Saved data entries:
BEGIN

Definition render (pg : page) : screen :=
  if loading pg then Spinner
  else
    match contract pg with
    | None => NoAccess
    | Some c =>
        if negb (isClient pg) && negb (isFreelancer pg) then NoAccess
        else Board c (Js.drawn (error pg))
               (map (λ m, {| shown := m;
                             offered := buttons (isClient pg) (isFreelancer pg)
                                                (milestone_status m);
                             disabled := actionLoading pg |})
                    (milestones pg))
    end.

(** Button [a] of milestone [mid] is on the screen and can be pressed. *)
Definition can_press (pg : page) (mid : string) (a : action) : bool :=
  match render pg with
  | Board _ _ lines =>
      existsb (λ l, String.eqb (milestone_id (shown l)) mid
                    && bool_decide (a ∈ offered l) && negb (disabled l)) lines
  | _ => false
  end.

(** A press on button [a] of milestone [mid]: the handler runs when the
    button is there, and nothing happens otherwise. *)
Definition press (e : update_env) (route_id : string) (mid : string) (a : action)
    (pg : page) (d : db) : page * db :=
  if can_press pg mid a then onClick a e route_id mid pg d else (pg, d).

(** The forward moves of a milestone. *)
Definition forward (from to : string) : bool :=
  (String.eqb from "pending" && String.eqb to "funded")
  || (String.eqb from "funded" && String.eqb to "in_review")
  || (String.eqb from "funded" && String.eqb to "released")
  || (String.eqb from "in_review" && String.eqb to "released").

(** The status the store holds for milestone [mid]. *)
Definition stored_status (d : db) (mid : string) : option string :=
  milestone_status <$>
    head (select_where (λ m, String.eqb (milestone_id m) mid) (Store.milestones d)).

(** The caller is the client (the freelancer) of the loaded contract. *)
Definition client_of_contract (pg : page) : Prop :=
  ∃ p c, profile pg = Some p ∧ contract pg = Some c
         ∧ profile_role p = "client" ∧ contract_client c = profile_id p.

Definition freelancer_of_contract (pg : page) : Prop :=
  ∃ p c, profile pg = Some p ∧ contract pg = Some c
         ∧ profile_role p = "freelancer" ∧ contract_freelancer c = profile_id p.

End Dashboard.

(** ** Sample data

    One client, two freelancers, one project with two proposals; later one
    contract with one milestone. *)

Module Sample.
Import Store.

Definition alice : string := "u-client".
Definition bob : string := "u-free-1".
Definition carol : string := "u-free-2".

Definition people : list profile :=
  [ {| profile_id := alice; profile_role := "client" |};
    {| profile_id := bob; profile_role := "freelancer" |};
    {| profile_id := carol; profile_role := "freelancer" |} ].

Definition job : project :=
  {| project_id := "P1"; project_title := "Logo"; project_status := "open";
     project_client := alice; project_budget := Some (Js.Finite 500000) |}.

Definition bid_bob : proposal :=
  {| proposal_id := "pr1"; proposal_project := "P1"; proposal_freelancer := bob;
     proposed_budget := Some (Js.Finite 450000); proposal_status := "pending" |}.

Definition bid_carol : proposal :=
  {| proposal_id := "pr2"; proposal_project := "P1"; proposal_freelancer := carol;
     proposed_budget := None; proposal_status := "pending" |}.

Definition market : db :=
  {| profiles := people; projects := [job]; proposals := [bid_bob; bid_carol];
     contracts := []; milestones := [] |}.

Definition reads_ok : Hire.read_replies :=
  {| Hire.on_profile := None; Hire.on_project_read := None; Hire.on_proposals := None |}.

(** Alice opens the review page of her project. *)
Definition review : Hire.page :=
  Hire.fetchData reads_ok (Some alice) "P1" market Hire.initial.

Definition writes_ok (cid : string) : Hire.hire_env :=
  {| Hire.today := "2025-01-15"; Hire.new_contract_id := cid;
     Hire.on_insert := None; Hire.on_project_update := None;
     Hire.on_accept := None; Hire.on_reject := None |}.

(** The store times out on the last write. *)
Definition reject_fails : Hire.hire_env :=
  {| Hire.today := "2025-01-15"; Hire.new_contract_id := "c1";
     Hire.on_insert := None; Hire.on_project_update := None;
     Hire.on_accept := None;
     Hire.on_reject := Some "canceling statement due to statement timeout" |}.

(** The store refuses the third write. *)
Definition accept_fails : Hire.hire_env :=
  {| Hire.today := "2025-01-15"; Hire.new_contract_id := "c1";
     Hire.on_insert := None; Hire.on_project_update := None;
     Hire.on_accept := Some "permission denied for table proposals";
     Hire.on_reject := None |}.

Definition insert_fails : Hire.hire_env :=
  {| Hire.today := "2025-01-15"; Hire.new_contract_id := "c1";
     Hire.on_insert := Some "Failed to fetch"; Hire.on_project_update := None;
     Hire.on_accept := None; Hire.on_reject := None |}.

Definition project_update_fails : Hire.hire_env :=
  {| Hire.today := "2025-01-15"; Hire.new_contract_id := "c1";
     Hire.on_insert := None; Hire.on_project_update := Some "Failed to fetch";
     Hire.on_accept := None; Hire.on_reject := None |}.

(** Alice hires Bob, the project update fails, and she presses Hire
    again. *)
Definition first_try : Hire.page * db :=
  Hire.handleHire project_update_fails (Hire.view_of_proposal bid_bob) review market.

Definition second_try : Hire.page * db :=
  Hire.handleHire (writes_ok "c2") (Hire.view_of_proposal bid_bob)
    first_try.1 first_try.2.

(** The store after Alice hired Bob while the last write timed out, and the
    review page as she opens it again. *)
Definition market_after_hire : db :=
  (Hire.handleHire reject_fails (Hire.view_of_proposal bid_bob) review market).2.

Definition review_again : Hire.page :=
  Hire.fetchData reads_ok (Some alice) "P1" market_after_hire Hire.initial.

Definition deal : contract :=
  {| contract_id := "c1"; contract_project := "P1"; contract_client := alice;
     contract_freelancer := bob; start_date := "2025-01-15";
     total_amount := Some (Js.Finite 450000); contract_status := "active" |}.

Definition draft (st : string) : milestone :=
  {| milestone_id := "m1"; milestone_contract := "c1"; milestone_title := "Draft";
     milestone_amount := Some (Js.Finite 200000); milestone_status := st;
     updated_at := "2025-01-15T08:00:00.000Z" |}.

Definition escrow (st : string) : db :=
  {| profiles := people; projects := []; proposals := []; contracts := [deal];
     milestones := [draft st] |}.

Definition loads_ok : Dashboard.read_replies :=
  {| Dashboard.on_contract := None; Dashboard.on_milestones := None |}.

(** The dashboard of contract [c1] as [user] opens it on store [d]. *)
Definition board (user : string) (d : db) : Dashboard.page :=
  Dashboard.fetchContractAndMilestones loads_ok "c1" d
    (Dashboard.fetchProfile None (Some user) d Dashboard.initial).

Definition update_ok : Dashboard.update_env :=
  {| Dashboard.stamp := "2025-01-16T09:30:00.000Z"; Dashboard.on_update := None;
     Dashboard.on_reload := loads_ok |}.

(** Alice has the dashboard open in two tabs.  In the first she funds the
    milestone and then releases it; the second still shows what it loaded. *)
Definition tab : Dashboard.page := board alice (escrow "pending").

Definition funded_run : Dashboard.page * db :=
  Dashboard.press update_ok "c1" "m1" Dashboard.Fund tab (escrow "pending").

Definition released_run : Dashboard.page * db :=
  Dashboard.press update_ok "c1" "m1" Dashboard.Release funded_run.1 funded_run.2.

Definition stale_run : Dashboard.page * db :=
  Dashboard.press update_ok "c1" "m1" Dashboard.Fund tab released_run.2.







End Sample.

(** ** Numbers in forms and in rows *)

Module JsNum.
Import Js.

(** [isNaN(n)] *)
Definition isNaN (n : number) : bool :=
  match n with
  | NaN => true
  | _ => false
  end.

(** [n <= 0]; a comparison with [NaN] is false. *)
Definition le_zero (n : number) : bool :=
  match n with
  | Finite q => Qle_bool q 0
  | Infinity negative => negative
  | NaN => false
  end.

(** A number as it reaches a column: the client sends the row through
    [JSON.stringify], which writes [NaN] and the infinities as [null]. *)
Definition to_json (n : number) : option number :=
  match n with
  | Finite q => Some (Finite q)
  | _ => None
  end.

End JsNum.

(** ** Registration, [pages/signup.tsx] *)

Module Signup.
Import Store.

(** [useState<'client' | 'freelancer'>] *)
Inductive role_choice := client | freelancer.

Definition role_text (r : role_choice) : string :=
  match r with
  | client => "client"
  | freelancer => "freelancer"
  end.

(** The component state, and where [router.push] sent the browser. *)
Record page := {
  email : string;
  password : string;
  confirmPassword : string;
  role : role_choice;
  loading : bool;
  error : option string;
  pushed : option string
}.

(** The accounts of the authentication service, next to the tables. *)
Record account := {
  account_id : string;
  account_email : string;
  account_role : string   (* options.data.role *)
}.

Record backend := {
  accounts : list account;
  data : db
}.

(** The answer of [supabase.auth.signUp]: an error, no error but no user,
    or the new user. *)
Inductive sign_up_reply :=
| SignUpFailed (msg : string)
| SignUpNoUser
| SignUpUser (uid : string).

Record signup_env := {
  on_sign_up : sign_up_reply;
  on_profile_insert : reply
}.

Definition mismatch_text : string := "Нууц үг таарахгүй байна".
Definition failed_text : string := "Алдаа гарлаа".

(** The state after the [catch] and [finally] blocks for an error whose
    message is [msg]: [setError(err?.message || 'Алдаа гарлаа')]. *)
Definition failed (msg : string) (pg : page) : page :=
  {| email := email pg; password := password pg;
     confirmPassword := confirmPassword pg; role := role pg; loading := false;
     error := Some (if String.eqb msg "" then failed_text else msg);
     pushed := pushed pg |}.

Definition handleSignup (e : signup_env) (pg : page) (b : backend) : page * backend :=
  if negb (String.eqb (password pg) (confirmPassword pg)) then
    ({| email := email pg; password := password pg;
        confirmPassword := confirmPassword pg; role := role pg;
        loading := loading pg; error := Some mismatch_text;
        pushed := pushed pg |}, b)
  else
    (* 1. Create the auth user and attach the selected role as metadata *)
    match on_sign_up e with
    | SignUpFailed msg => (failed msg pg, b)
    | SignUpNoUser => (failed "Sign up failed" pg, b)
    | SignUpUser uid =>
        let b1 := {| accounts := accounts b
                       ++ [{| account_id := uid; account_email := email pg;
                              account_role := role_text (role pg) |}];
                     data := data b |} in
        (* 2. Insert a row into the profiles table *)
        match on_profile_insert e with
        | Some profileError => (failed profileError pg, b1)
        | None =>
            (* 3. Redirect to dashboard *)
            ({| email := email pg; password := password pg;
                confirmPassword := confirmPassword pg; role := role pg;
                loading := false; error := None; pushed := Some "/dashboard" |},
             {| accounts := accounts b1;
                data := {| profiles := profiles (data b)
                             ++ [{| profile_id := uid;
                                    profile_role := role_text (role pg) |}];
                           projects := projects (data b);
                           proposals := proposals (data b);
                           contracts := contracts (data b);
                           milestones := milestones (data b) |} |})
        end
    end.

END

**Exercise details**.
Look back at the entries above. Retype the line with "Definition deal : contract", the line with "(** [n <= 0]; a comparison", and all lines in between.

**Answer box**.
Definition deal : contract :=
  {| contract_id := "c1"; contract_project := "P1"; contract_client := alice;
     contract_freelancer := bob; start_date := "2025-01-15";
     total_amount := Some (Js.Finite 450000); contract_status := "active" |}.

Definition draft (st : string) : milestone :=
  {| milestone_id := "m1"; milestone_contract := "c1"; milestone_title := "Draft";
     milestone_amount := Some (Js.Finite 200000); milestone_status := st;
     updated_at := "2025-01-15T08:00:00.000Z" |}.

Definition escrow (st : string) : db :=
  {| profiles := people; projects := []; proposals := []; contracts := [deal];
     milestones := [draft st] |}.

Definition loads_ok : Dashboard.read_replies :=
  {| Dashboard.on_contract := None; Dashboard.on_milestones := None |}.

(** The dashboard of contract [c1] as [user] opens it on store [d]. *)
Definition board (user : string) (d : db) : Dashboard.page :=
  Dashboard.fetchContractAndMilestones loads_ok "c1" d
    (Dashboard.fetchProfile None (Some user) d Dashboard.initial).

Definition update_ok : Dashboard.update_env :=
  {| Dashboard.stamp := "2025-01-16T09:30:00.000Z"; Dashboard.on_update := None;
     Dashboard.on_reload := loads_ok |}.

(** Alice has the dashboard open in two tabs.  In the first she funds the
    milestone and then releases it; the second still shows what it loaded. *)
Definition tab : Dashboard.page := board alice (escrow "pending").

Definition funded_run : Dashboard.page * db :=
  Dashboard.press update_ok "c1" "m1" Dashboard.Fund tab (escrow "pending").

Definition released_run : Dashboard.page * db :=
  Dashboard.press update_ok "c1" "m1" Dashboard.Release funded_run.1 funded_run.2.

Definition stale_run : Dashboard.page * db :=
  Dashboard.press update_ok "c1" "m1" Dashboard.Fund tab released_run.2.







End Sample.

(** ** Numbers in forms and in rows *)

Module JsNum.
Import Js.

(** [isNaN(n)] *)
Definition isNaN (n : number) : bool :=
  match n with
  | NaN => true
  | _ => false
  end.

(** [n <= 0]; a comparison with [NaN] is false. *)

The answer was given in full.